Research Area Specialist Assoc

How to Apply

A cover letter is required for consideration for this position and should be attached as the first page of your resume. The cover letter should address your specific interest in the position and outline skills and experience that directly relate to this position.

Job Summary

Seeking a self-starter, detail-oriented Research Coordinator to oversee a federally-funded pilot clinical trial for reducing cannabis use in young adults and to assist with scientific tasks involving publishing findings and obtaining additional grant funding for related studies.

Responsibilities*

For the clinical trial, the coordinator will lead development of the intervention which includes social media and use of Amazon’s mechanical turk to create dynamic content; develop manuals and protocols; manage IRB submissions; train and supervise staff recruiting and delivering the intervention, providing back up in case of staff illness, etc; schedule and prepare agenda and documents for project meetings. The clinical trial will recruit participants out of the Emergency Department at Hurley Medical Center in Flint, Michigan, thus there will be some travel to Flint involved for: IRB meetings and training/supervision of staff during active study periods. Most work will take place during daytime hours in Ann Arbor, but flexibility is required for: staff training and supervision which may take place on selected evenings/weekends, and taking call from staff who work on evenings/nights/weekends during active recruitment/follow up periods. The remaining tasks involve supporting the lead investigator in research activities involving: literature searches and summaries to support manuscripts and grant applications, assisting with manuscript preparation (e.g., formatting data tables), etc.
Responsibilities include but are not limited to: assisting in writing intervention protocols, content, and manuals; coordinating Investigator meetings to decide protocols, intervention development, survey finalization; conducting brief interventions in the ED (for intervention development purposes and staff training); providing recruitment training and supervision, subject recruitment and follow-up interviews. Work with Access Databases and the Data Manager to set up databases. This person must be flexible, have experience working as a team member, able to operate independently and have good communication skills.

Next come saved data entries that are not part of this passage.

(** ** Concrete collaborators for the examples *)

(** Modelled from the spec: the name constants of [MdnsConsts.js], which is
    not among the sources, follow the list of names in the interface section
    of the specification ([_matter._tcp.local], [_matterc._udp.local],
    [_L<D>._sub...], [_S<SD>._sub...], [_V<vendor>._sub...],
    [_T<dt>._sub...], [_CM._sub...]). *)
Definition specConsts : MdnsConsts :=
  let service := "_matter._tcp.local" in
  let commission := "_matterc._udp.local" in
  let sub prefix :=
    String.append prefix (String.append "._sub." commission) in
  {| MATTER_SERVICE_QNAME := service;
     MATTER_COMMISSION_SERVICE_QNAME := commission;
     getDeviceMatterQname := fun operationalId nodeId =>
       String.append operationalId
         (String.append "-" (String.append nodeId (String.append "." service)));
     getDeviceInstanceQname := fun i =>
       String.append i (String.append "." commission);
     getLongDiscriminatorQname := fun d =>
       sub (String.append "_L" (Js.numberToString d));
     getShortDiscriminatorQname := fun d =>
       sub (String.append "_S" (Js.numberToString d));
     getVendorQname := fun v =>
       sub (String.append "_V" (Js.numberToString v));
     getDeviceTypeQname := fun t =>
       sub (String.append "_T" (Js.numberToString t));
     getCommissioningModeQname := sub "_CM" |}.

Fixpoint containsColon (s : string) : bool :=
  match s with
  | EmptyString => false
  | String a rest => Ascii.eqb a ":" || containsColon rest
  end.

(** A stand-in for the general helpers in the examples: an address is IPv6
    when it contains a colon; identifiers print in decimal. *)
Definition sampleGeneral : General :=
  {| isIPv6 := containsColon;
     toHex := fun b => Js.numberToString (len b);
     nodeIdToHexString := Js.numberToString |}.

Definition zeros (n : nat) : Bytes := repeat Byte.x00 n.

Definition nameSize (s : string) : nat := String.length s + 2.

(** A stand-in codec for the examples, with the sizes of uncompressed DNS
    wire format and zeroed content: a 12-byte header, a question of
    name + 4 bytes, a record of name + 10 bytes + payload; pre-encoded
    records are copied. The size limit is the argument. *)
Definition sampleCodecWithLimit (limit : Z) : DnsCodec :=
  {| MAX_MDNS_MESSAGE_SIZE := limit;
     encode := fun m =>
       zeros 12
       ++ flat_map (fun q => zeros (nameSize (q_name q) + 4)) (m_queries m)
       ++ List.concat (m_answers m)
       ++ List.concat (m_authorities m)
       ++ List.concat (m_additionalRecords m);
     encodeRecord := fun r =>
       zeros (nameSize (r_name r) + 10)
       ++ match r_value r with
          | AValue _ => zeros 4
          | AAAAValue _ => zeros 16
          | PtrValue p => zeros (nameSize p)
          | SrvValue target _ => zeros (6 + nameSize target)
          | TxtValue (Some items) =>
              flat_map (fun i => zeros (1 + String.length i)) items
          | TxtValue None => []
          | AnyValue => []
          end |}.

(** Modelled from the spec: the size limit of 1500 bytes, which the
    specification and the comment of [#sendQueries] name; the constant
    itself is not among the sources. *)
Definition sampleCodec : DnsCodec := sampleCodecWithLimit 1500.

(** The same codec with the limit that leaves room for the IPv6 and UDP
    headers in a packet of 1280 bytes, the smallest IPv6 MTU. The examples
    that depend on the limit are given for both values. *)
Definition sampleCodec1232 : DnsCodec := sampleCodecWithLimit 1232.

Fixpoint stringOf (n : nat) (a : ascii) : string :=
  match n with
  | O => EmptyString
  | S k => String a (stringOf k a)
  end.

(** A TXT record that the sample codec encodes in [n + 22] bytes. *)
Definition txtOfSize (n : nat) : DnsRecord :=
  mkDnsRecord "x._matter" DnsRecordClass.IN 120
    (TxtValue (Some [stringOf n "a"])).

Definition threeQueries : list DnsQuery :=
  [mkDnsQuery "a._matterc._udp.local" DnsRecordType.PTR DnsRecordClass.IN;
   mkDnsQuery "b._matterc._udp.local" DnsRecordType.PTR DnsRecordClass.IN;
   mkDnsQuery "c._matterc._udp.local" DnsRecordType.PTR DnsRecordClass.IN].

(** Sixty known answers of 600 encoded bytes each. *)
Definition sixtyAnswers : list DnsRecord := repeat (txtOfSize 578) 60.

(** A TXT record with an array payload. *)
Definition txtRecord (name : string) (ttl : Z) (items : list string)
  : DnsRecord :=
  mkDnsRecord name DnsRecordClass.IN ttl (TxtValue (Some items)).

(** ** Definitions used by the statements *)

Definition inCommissioningMode (r : CommissionableDeviceRecordWithExpire)
  : bool :=
  optEqZ (CM (cd_data r)) 1 || optEqZ (CM (cd_data r)) 2.

(** The queries currently installed under a query id. *)
Definition existingQueries (queryId : string) (st : Scanner) : list DnsQuery :=
  match JsMap.get queryId (activeAnnounceQueries st) with
  | Some q => aq_queries q
  | None => []
  end.

(** The call brings a (name, recordType, recordClass) triple that the query
    id does not have yet. *)
Definition addsNewTriple (queryId : string) (queries : list DnsQuery)
    (st : Scanner) : Prop :=
  exists q, In q queries
            /\ forall e, In e (existingQueries queryId st) ->
                         sameQuery e q = false.

Definition sumLen (l : list Bytes) : Z :=
  fold_right (fun b acc => len b + acc) 0 l.

(** The message [#sendQueries] starts from. *)
Definition initialMessage (queries : list DnsQuery) : DnsMessage :=
  mkDnsMessage TruncatedQuery 0 queries [] [] [].


Definition sampleOperationalName : string :=
  "0102030405060708-00000000AAAA0001._matter._tcp.local".

Definition sampleSrv (ttl : Z) : DnsRecord :=
  mkDnsRecord sampleOperationalName DnsRecordClass.IN ttl
    (SrvValue "host.local" 5540).

Definition sampleAAAA (ttl : Z) : DnsRecord :=
  mkDnsRecord "host.local" DnsRecordClass.IN ttl (AAAAValue "fd12::1").

(** The operational cache after an SRV record and an AAAA record for its
    target reach an empty scanner at time [now]. *)
Definition afterOperationalSrv (now t ta : Z) : Scanner :=
  handleOperationalSrvRecord now (sampleSrv t) [sampleSrv t; sampleAAAA ta]
    [] "eth0" (newScanner false).

Definition streamingStart : option Z * Scanner :=
  continuousStart (consts := specConsts) 0 anyCommissioningDevice (Some 10)
    (newScanner false).

(** An address entry whose [ttl] field is undefined. *)
Definition withoutTtl (entry : string * MatterServerRecordWithExpire) : Prop :=
  a_ttl (snd entry) = None.

(** The known answers currently stored under a query id. *)
Definition existingAnswers (queryId : string) (st : Scanner)
  : list DnsRecord :=
  match JsMap.get queryId (activeAnnounceQueries st) with
  | Some q => aq_answers q
  | None => []
  end.

(** The query is among the given ones, up to [sameQuery]. *)
Definition covered (queries : list DnsQuery) (q : DnsQuery) : bool :=
  existsb (fun e => sameQuery e q) queries.

(** The query ids of the waiters that have a timeout timer, in map order. *)
Definition timedWaiters (waiters : JsMap.t Waiter) : list string :=
  map fst (filter (fun entry => isSome (w_timer (snd entry))) waiters).

(** An item that [#parseTxtRecord] skips: no [=] in it, a key outside the
    two key lists, or an integer key whose value [parseInt] cannot read. *)
Definition ignoredItem (item : string) : bool :=
  match Js.split "=" item with
  | key :: value :: _ =>
      if Js.includes intKeys key then
        match Js.parseInt value with
        | Js.NaN => true
        | Js.Num _ => false
        end
      else negb (Js.includes strKeys key)
  | _ => true
  end.

(** The short discriminator of a cached record is a 4-bit value. *)
Definition shortDiscriminatorInRange
    (r : CommissionableDeviceRecordWithExpire) : Prop :=
  exists sd, cd_SD r = Some sd /\ 0 <= sd <= 15.

(** The operational cache is a map of maps: device names are unique, and so
    are the address keys of every device. *)
Definition operationalCacheIsMap (st : Scanner) : Prop :=
  NoDup (JsMap.keys (operationalDeviceRecords st))
  /\ Forall (fun entry => NoDup (JsMap.keys (od_addresses (snd entry))))
       (operationalDeviceRecords st).

(** The addresses of a device that are alive at [now]. *)
Definition liveAddresses (now : Z)
    (addresses : JsMap.t MatterServerRecordWithExpire)
  : JsMap.t MatterServerRecordWithExpire :=
  filter (fun entry => addressAlive now (snd entry)) addresses.

(** What a sweep at [now] leaves of an operational device: nothing when its
    lifespan has lapsed or no address is alive, else the device with its
    live addresses. *)
Definition sweptOperational (now : Z)
    (entry : string * OperationalDeviceRecordWithExpire)
  : list (string * OperationalDeviceRecordWithExpire) :=
  let device := snd entry in
  if (now <? od_discoveredAt device + od_ttl device)
     && negb (JsMap.size (liveAddresses now (od_addresses device)) =? 0)
  then [(fst entry,
         withOperationalAddresses (liveAddresses now (od_addresses device))
           device)]
  else [].

(** A commissionable record as the TXT loop stores it: without
    [discoveredAt] or without [ttl]. *)
Definition withoutLifespan (r : CommissionableDeviceRecordWithExpire)
  : Prop :=
  cd_discoveredAt r = None \/ cd_ttl r = None.

(** The identifier the streaming loop deduplicates on. *)
Definition deviceIdentifierOf (device : CommissionableDevice) : string :=
  cd_deviceIdentifier (c_record device).

(** A commissionable cache of two devices, the first with an address. *)
Definition sampleCommissionableCache
  : JsMap.t CommissionableDeviceRecordWithExpire :=
  let records :=
    fst (@handleCommissionableTxtRecords specConsts 0
           [txtRecord "A._matterc._udp.local" 120 ["D=3840"; "CM=1"];
            txtRecord "B._matterc._udp.local" 120 ["D=840"; "CM=2"]]
           [] []) in
  match records with
  | (k, d) :: rest =>
      (k,
       withCommissionableAddresses
         (refreshCommissionableAddress 0 5540 [] ("fd12::1", 120)) d)
      :: rest
  | [] => []
  end.

(** No address of the operational cache has a [ttl]. *)
Definition operationalAddressesWithoutTtl (st : Scanner) : Prop :=
  Forall (fun entry => Forall withoutTtl (od_addresses (snd entry)))
    (operationalDeviceRecords st).

Definition otherOperationalName : string :=
  "0102030405060708-00000000AAAA0002._matter._tcp.local".

(** A packet announcing a second node, with a link-local address. *)
Definition otherAnnouncement : list DnsRecord :=
  [mkDnsRecord otherOperationalName DnsRecordClass.IN 120
     (SrvValue "other.local" 5541);
   mkDnsRecord "other.local" DnsRecordClass.IN 60 (AAAAValue "fe80::2")].

(** The scanner after the announcements of two nodes, at times 0 and
    1000. *)
Definition twoOperationalDevices : Scanner :=
  snd (handleOperationalRecords (consts := specConsts) 1000
         otherAnnouncement [] "eth0"
         (snd (handleOperationalRecords (consts := specConsts) 0
                 [sampleSrv 120; sampleAAAA 120] [] "eth0"
                 (newScanner false)))).

(** ** Properties *)

(** *** Address sorter *)

Section AddressSorterFacts.

Context {general : General}.

Lemma fd_not_fe80 (s : string) :
  Js.startsWith "fd" s = true -> Js.startsWith "fe80:" s = false.
Proof.
  destruct s as [|c1 [|c2 s']]; cbn [Js.startsWith]; intros H;
    try discriminate H.
  - now rewrite andb_false_r in H.
  - apply andb_prop in H. destruct H as [H1 H2].
    apply andb_prop in H2. destruct H2 as [H2 _].
    apply Ascii.eqb_eq in H1, H2. subst c1 c2. reflexivity.
Qed.

Lemma rank_range e : rank e = 0 \/ rank e = 1 \/ rank e = 2 \/ rank e = 3.
Proof.
  unfold rank.
  destruct (isIPv6 (a_ip e)), (Js.startsWith "fd" (a_ip e)),
    (Js.startsWith "fe80:" (a_ip e)); auto.
Qed.

(** The comparator is the comparison of ranks. *)
Lemma compareEntries_rank a b :
  (compareEntries a b >? 0) = (rank b <? rank a).
Proof.
  unfold compareEntries, rank.
  destruct (isIPv6 (a_ip a)), (isIPv6 (a_ip b)),
    (Js.startsWith "fd" (a_ip a)) eqn:Ha,
    (Js.startsWith "fd" (a_ip b)) eqn:Hb,
    (Js.startsWith "fe80:" (a_ip a)) eqn:Fa,
    (Js.startsWith "fe80:" (a_ip b)) eqn:Fb;
    try reflexivity;
    try (rewrite (fd_not_fe80 _ Ha) in Fa; discriminate Fa);
    try (rewrite (fd_not_fe80 _ Hb) in Fb; discriminate Fb).
Qed.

Comfort discussing sensitive topics with vulnerable populations is necessary. Also, experience working in a hospital ED setting preferred. This person will interact with and train staff to work with hospital personnel and handle problems that may arise in the ED as part of the research study.

Required Qualifications*

• Bachelor’s degree in Social Work, Psychology, Public Health or related field.
• 1 year of experience in a related field.
• Well-versed in use of social media, particularly Snapchat.
• Experience with Qualtrics.
• Experience with high-risk populations/topics: substance abuse, mental health, crisis work, under-served/vulnerable populations.
• Understanding of HIPAA rules and regulations.
• Experience in human subjects research.
• Experience working in a multi-disciplinary team; demonstrated ability to lead a project and team.
• Flexibility to take call on evenings/nights/weekends and to travel to Flint for IRB meetings and staff training/supervision during active study periods.
• Experience with scientific writing.

**The applicant’s cover letter must address willingness to be flexible to take call on evenings/nights/weekends during active study periods (approximately 2-3 months in duration for a pilot trial; approximately 6-8 months for full clinical trial) and work occasionally in Flint for supervision/training purpose and IRB meetings*

Desired Qualifications*

• Master’s Degree in Social Work, Psychology, Public Health, or related field.
• Some clinical training and experience using Motivational Interviewing, particularly with regard to substance use.
• Experience managing a team.
• Experience with scientific writing, including literature searches (e.g., PubMed, Google Scholar), and communicating scientifically about research findings. Experience in a hospital/healthcare setting.

Work Schedule

Primarily days, with the need to take emergency call during active study periods on nights/evenings/weekends; and the need to train/supervise staff at times during the active study period on nights/evenings/weekends.

Work Locations

North Campus Research Complex in Ann Arbor and Hurley Medical Center in Flint, MI

Background Screening

Michigan Medicine conducts background screening and pre-employment drug testing on job candidates upon acceptance of a contingent job offer and may use a third party administrator to conduct background screenings. Background screenings are performed in compliance with the Fair Credit Report Act.

Background Screening

Under Michigan law, a criminal history check including fingerprinting is required as a condition of transfer or employment for this position.

Mission Statement

Michigan Medicine improves the health of patients, populations and communities through excellence in education, patient care, community service, research and technology development, and through leadership activities in Michigan, nationally and internationally. Our mission is guided by our Strategic Principles and has three critical components; patient care, education and research that together enhance our contribution to society.

Application Deadline

Job openings are posted for a minimum of seven calendar days. This job may be removed from posting boards and filled anytime after the minimum posting period has ended.

E-Verify

The University of Michigan participates with the federal E-Verify system. Individuals hired into positions that are funded by a federal contract with the FAR E-Verify clause must have their identity and work eligibility confirmed by the E-Verify system. This position is identified as a position that may include the E-Verify requirement.